# whirlpool washer 3953166 model



## clowe (Dec 25, 2008)

why do it stop in middle of cycle? have to play with knob to get it to go .


----------



## af3 (Jun 18, 2008)

How long does it stop for? Have you tried the other cycle programs?

My Maytag stops for short periods of time and I assume the reason is to cool off the electric motor between phases of the cycle.


----------



## clowe (Dec 25, 2008)

af3 said:


> How long does it stop for? Have you tried the other cycle programs?
> 
> My Maytag stops for short periods of time and I assume the reason is to cool off the electric motor between phases of the cycle.
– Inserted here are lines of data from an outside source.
(* ===== verification/Async.v ===== *)
(** * Async state machines: lowering and execution

    [build_machine] and [lower_async_state_machines] of
    crates/syllog-compiler/src/async_lower.rs, and the task runner of
    crates/syllog-runtime/src/task.rs.  [expected_run] is the specification of
    the runner on a lowered function: the lifecycle events a task with a given
    number of awaits shows under each scheduler intervention. *)

From stdpp Require Import base gmap list strings numbers sorting.
From S2P Require Import Prelude Ir Hir.
Open Scope N_scope.

(** ** Lowering *)

Inductive AsyncLowerError :=
| Verification (errors : list AsyncVerificationError)
| BorrowAcrossAwait (function : DefId) (locals : list DefId).

Fixpoint contains_borrow (ty : ResolvedType) : bool :=
  match ty with
  | RtPrimitive PrimStr => true
  | RtOption inner | RtArray inner => contains_borrow inner
  | RtResult ok error => contains_borrow ok || contains_borrow error
  | RtTuple items => existsb contains_borrow items
  | RtFunction parameters res => existsb contains_borrow parameters || contains_borrow res
  | _ => false
  end.

Definition is_await (e : TypedExpr) : bool :=
  match expr_kind e with HAwait _ => true | _ => false end.

Definition count_expression_awaits (e : TypedExpr) (count : N) : N :=
  foldl (λ count e, if is_await e then u32_saturating_add count 1 else count) count (walk e).

Definition count_statement_awaits (s : HirStatement) (count : N) : N :=
  match s with
  | HLet _ _ _ value | HExpression value => count_expression_awaits value count
  | HReturn (Some value) => count_expression_awaits value count
  | HReturn None => count
  end.

(** The two states of one await point. *)
Definition await_states (awaits complete_id cancel_id await_index : N) : list AsyncState :=
  let suspend := 1 + await_index * 2 in
  let resume := suspend + 1 in
  let next := if bool_decide (await_index + 1 = awaits) then complete_id else suspend + 2 in
  [{| as_id := suspend; transition := TrSuspend await_index resume cancel_id |};
   {| as_id := resume; transition := TrResume next cancel_id |}].

(** [None] is the overflow panic of the unchecked [u32] additions. *)
Definition build_machine (function : DefId) (awaits : N) (live_locals : list DefId)
    : option AsyncStateMachine :=
  let complete_id := 1 + u32_saturating_mul awaits 2 in
  let cancel_id := complete_id + 1 in
  if bool_decide (u32_max < cancel_id) then None
  else Some {|
    am_function := function;
    parent_scope_required := true;
    live_locals := live_locals;
    states :=
      [{| as_id := 0; transition := TrStart (if bool_decide (awaits = 0) then complete_id else 1) |}]
      ++ flat_map (await_states awaits complete_id cancel_id) (indices awaits)
      ++ [{| as_id := complete_id; transition := TrComplete |};
          {| as_id := cancel_id; transition := TrCancel live_locals |}]
  |}.

(** Parameters and top-level bindings of a function, and those with borrowed types. *)
Definition function_locals (f : HirFunction) : list DefId :=
  ((λ p, map_id (hp_id p)) <$> hf_parameters f) ++
  flat_map (λ s, match s with HLet definition _ _ _ => [map_id definition] | _ => [] end)
    (block_statements (hf_body f)).

Definition function_borrowed (f : HirFunction) : list DefId :=
  ((λ p, map_id (hp_id p)) <$> List.filter (λ p, contains_borrow (hp_ty p)) (hf_parameters f)) ++
  flat_map (λ s, match s with
                 | HLet definition _ ty _ => if contains_borrow ty then [map_id definition] else []
                 | _ => []
                 end) (block_statements (hf_body f)).

Definition function_awaits (f : HirFunction) : N :=
  foldl (λ count s, count_statement_awaits s count) 0 (block_statements (hf_body f)).

(** One definition: nothing for one that is not an async function; [None] is a panic. *)
Definition lower_async_definition (d : HirDefinition)
    : option (result (list AsyncStateMachine) AsyncLowerError) :=
  match hd_kind d with
  | KindFunction f =>
      if asynchronous f then
        let awaits := function_awaits f in
        let borrowed := function_borrowed f in
        if bool_decide (0 < awaits) && negb (bool_decide (borrowed = []))
        then Some (Err (BorrowAcrossAwait (map_id (hd_id d)) borrowed))
        else
          machine ← build_machine (map_id (hd_id d)) awaits (sort_dedup (function_locals f));
          match verify_async_machine machine with
          | Ok _ => Some (Ok [machine])
          | Err errors => Some (Err (Verification errors))
          end
      else Some (Ok [])
  | _ => Some (Ok [])
  end.

Fixpoint lower_async_definitions (ds : list HirDefinition)
    : option (result (list AsyncStateMachine) AsyncLowerError) :=
  match ds with
  | [] => Some (Ok [])
  | d :: ds =>
      r ← lower_async_definition d;
      match r with
      | Err e => Some (Err e)
      | Ok machines =>
          rest ← lower_async_definitions ds;
          match rest with
          | Err e => Some (Err e)
          | Ok more => Some (Ok (machines ++ more))
          end
      end
  end.

Definition lower_async_state_machines (program : HirProgram)
    : option (result (list AsyncStateMachine) AsyncLowerError) :=
  lower_async_definitions (program_definitions program).

(** ** The task runner *)

Inductive TaskControl :=
| ControlComplete
| ControlCancelAt (await_index : N)
| ControlPanicAt (await_index : N).

#[export] Instance TaskControl_eq_dec : EqDecision TaskControl.
Proof. solve_decision. Defined.

Inductive TaskEvent :=
| Started (parent : N)
| Suspended (await_index : N)
| Woken (await_index : N)
| Resumed (await_index : N)
| Cancelled
| EventPanicked
| Dropped (locals : list DefId)
| Completed.

Inductive TaskFailure :=
| InvalidMachine (errors : list AsyncVerificationError)
| InvalidRuntimeState (state : AsyncStateId)
| FailurePanicked (events : list TaskEvent).

Inductive Step :=
| Pending (await_index : N) (resume : AsyncStateId)
| StepComplete.

Record Runner := {
  runner_machine : AsyncStateMachine;
  runner_state : AsyncStateId;
  control : TaskControl;
  last_await : option N;
  events : list TaskEvent;
  panicked : bool
}.

(** Pushes events and enters a state. *)
Definition enter (r : Runner) (pushed : list TaskEvent) (state : AsyncStateId) : Runner :=
  {| runner_machine := runner_machine r; runner_state := state; control := control r;
     last_await := last_await r; events := events r ++ pushed; panicked := panicked r |}.

Definition set_panicked (r : Runner) : Runner :=
  {| runner_machine := runner_machine r; runner_state := runner_state r; control := control r;
     last_await := last_await r; events := events r; panicked := true |}.

Definition runner_new (machine : AsyncStateMachine) (parent : N) (control : TaskControl)
    : result Runner TaskFailure :=
  match verify_async_machine machine with
  | Err errors => Err (InvalidMachine errors)
  | Ok _ => Ok {| runner_machine := machine; runner_state := 0; control := control;
                  last_await := None; events := [Started parent]; panicked := false |}
  end.

(** One iteration of the loop of [advance]: keep going, or return. *)
Inductive advance_result :=
| Continue (r : Runner)
| Return (r : Runner) (s : Step)
| Fail (e : TaskFailure).

Definition advance_once (r : Runner) : advance_result :=
  match states (runner_machine r) !! N.to_nat (runner_state r) with
  | None => Fail (InvalidRuntimeState (runner_state r))
  | Some state =>
      match transition state with
      | TrStart next => Continue (enter r [] next)
      | TrSuspend await_index resume cancel =>
          if bool_decide (control r = ControlCancelAt await_index)
          then Continue (enter r [Suspended await_index; Cancelled] cancel)
          else Return (enter r [Suspended await_index] (runner_state r)) (Pending await_index resume)
      | TrResume next panic =>
          match last_await r with
          | None => Fail (InvalidRuntimeState (runner_state r))
          | Some await_index =>
              if bool_decide (control r = ControlPanicAt await_index)
              then Continue (set_panicked (enter r [Resumed await_index; EventPanicked] panic))
              else Continue (enter r [Resumed await_index] next)
          end
      | TrComplete => Return (enter r [Completed] (runner_state r)) StepComplete
      | TrCancel drop_locals =>
          let r := enter r [Dropped drop_locals] (runner_state r) in
          if panicked r then Fail (FailurePanicked (events r)) else Return r StepComplete
      end
  end.

Definition wake (r : Runner) (await_index : N) (resume : AsyncStateId) : Runner :=
  {| runner_machine := runner_machine r; runner_state := resume; control := control r;
     last_await := Some await_index; events := events r ++ [Woken await_index];
     panicked := panicked r |}.

(** The loops of [advance] and [run_deterministic_task] as one: [None] is an
    exhausted step budget. *)
Fixpoint drive (fuel : nat) (r : Runner) : option (result (list TaskEvent) TaskFailure) :=
  match fuel with
  | O => None
  | S fuel =>
      match advance_once r with
      | Continue r => drive fuel r
      | Return r (Pending await_index resume) => drive fuel (wake r await_index resume)
      | Return r StepComplete => Some (Ok (events r))
      | Fail e => Some (Err e)
      end
  end.

Definition run_deterministic_task (fuel : nat) (machine : AsyncStateMachine) (parent : N)
    (control : TaskControl) : option (result (list TaskEvent) TaskFailure) :=
  match runner_new machine parent control with
  | Err e => Some (Err e)
  | Ok r => drive fuel r
  end.

(** ** Specification of a run *)

(** The events of await points [0 .. n-1] passed normally. *)
Definition passed (n : N) : list TaskEvent :=
  flat_map (λ i, [Suspended i; Woken i; Resumed i]) (indices n).

Definition expected_run (awaits : N) (locals : list DefId) (parent : N) (control : TaskControl)
    : result (list TaskEvent) TaskFailure :=
  let complete := Ok (Started parent :: passed awaits ++ [Completed]) in
  match control with
  | ControlComplete => complete
  | ControlCancelAt k =>
      if bool_decide (k < awaits)
      then Ok (Started parent :: passed k ++ [Suspended k; Cancelled; Dropped locals])
      else complete
  | ControlPanicAt k =>
      if bool_decide (k < awaits)
      then Err (FailurePanicked
             (Started parent :: passed (k + 1) ++ [EventPanicked; Dropped locals]))
      else complete
  end.
Lemma length_flat_map_pairs {A B} (a b : A → B) (l : list A) :
  length (flat_map (λ i, [a i; b i]) l) = (2 * length l)%nat.
Proof. induction l; simpl; lia. Qed.

Section built.
Context (function : DefId) (awaits : N) (locals : list DefId) (m : AsyncStateMachine).
Context (m_built : build_machine function awaits locals = Some m).

Abbreviation complete_id := (1 + 2 * awaits).
Abbreviation cancel_id := (2 + 2 * awaits).

Definition suspend_state (k : N) : AsyncState :=
  {| as_id := 1 + 2 * k; transition := TrSuspend k (2 + 2 * k) cancel_id |}.
Definition resume_state (k : N) : AsyncState :=
  {| as_id := 2 + 2 * k; transition := TrResume (3 + 2 * k) cancel_id |}.

Lemma built_fits : cancel_id ≤ u32_max.
Proof.
  revert m_built. unfold build_machine, u32_saturating_mul. case_bool_decide; [done|].
  unfold u32_max in *. lia.
Qed.

Lemma built_states :
  states m =
    {| as_id := 0; transition := TrStart 1 |}
    :: flat_map (λ k, [suspend_state k; resume_state k]) (indices awaits)
    ++ [{| as_id := complete_id; transition := TrComplete |};
        {| as_id := cancel_id; transition := TrCancel locals |}].
Proof.
  pose proof built_fits as Hfit. revert m_built. unfold build_machine.
  replace (u32_saturating_mul awaits 2) with (2 * awaits) by (unfold u32_saturating_mul; lia).
  replace (1 + 2 * awaits + 1) with cancel_id by lia.
  case_bool_decide; [done|]. intros [= <-]. cbn [states app]. f_equal.
  { case_bool_decide; [|done]. do 2 f_equal. lia. }
  f_equal.
  unfold indices. assert (∀ x, x ∈ N.of_nat <$> seq 0 (N.to_nat awaits) → x < awaits) as Hlt.
  { intros x (i&->&Hi%elem_of_seq)%list_elem_of_fmap. lia. }
  induction (N.of_nat <$> seq 0 (N.to_nat awaits)) as [|k l IH]; [done|].
  change (await_states awaits complete_id cancel_id k ++
          flat_map (await_states awaits complete_id cancel_id) l =
          [suspend_state k; resume_state k] ++
          flat_map (λ k, [suspend_state k; resume_state k]) l).
  f_equal; [|apply IH; intros; apply Hlt; by constructor].
  assert (k < awaits) by (apply Hlt; constructor).
  unfold await_states, suspend_state, resume_state.
  replace (1 + k * 2) with (1 + 2 * k) by lia. replace (1 + 2 * k + 1) with (2 + 2 * k) by lia.
  replace (if bool_decide (k + 1 = awaits) then complete_id else 1 + 2 * k + 2)
    with (3 + 2 * k) by (case_bool_decide; lia).
  done.
Qed.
 I have turn knob several times to find a spot for it to operate.


----------



## clowe (Dec 25, 2008)

have to turn knob several times to find a spot for it to operate. think it is the timer.


----------



## af3 (Jun 18, 2008)

Perhaps... I bet you could find a replacement timer module or have it serviced. How old is it? Perhaps it's time for a replacement?

We bought our (used) Maytag last week for $80. It was filthy but practically new.

EDIT:

This site sells timers, but I'm not sure if they are worth the price when for example Lowes of New England sells new Hotpoint washers for around $160... :4-dontkno


----------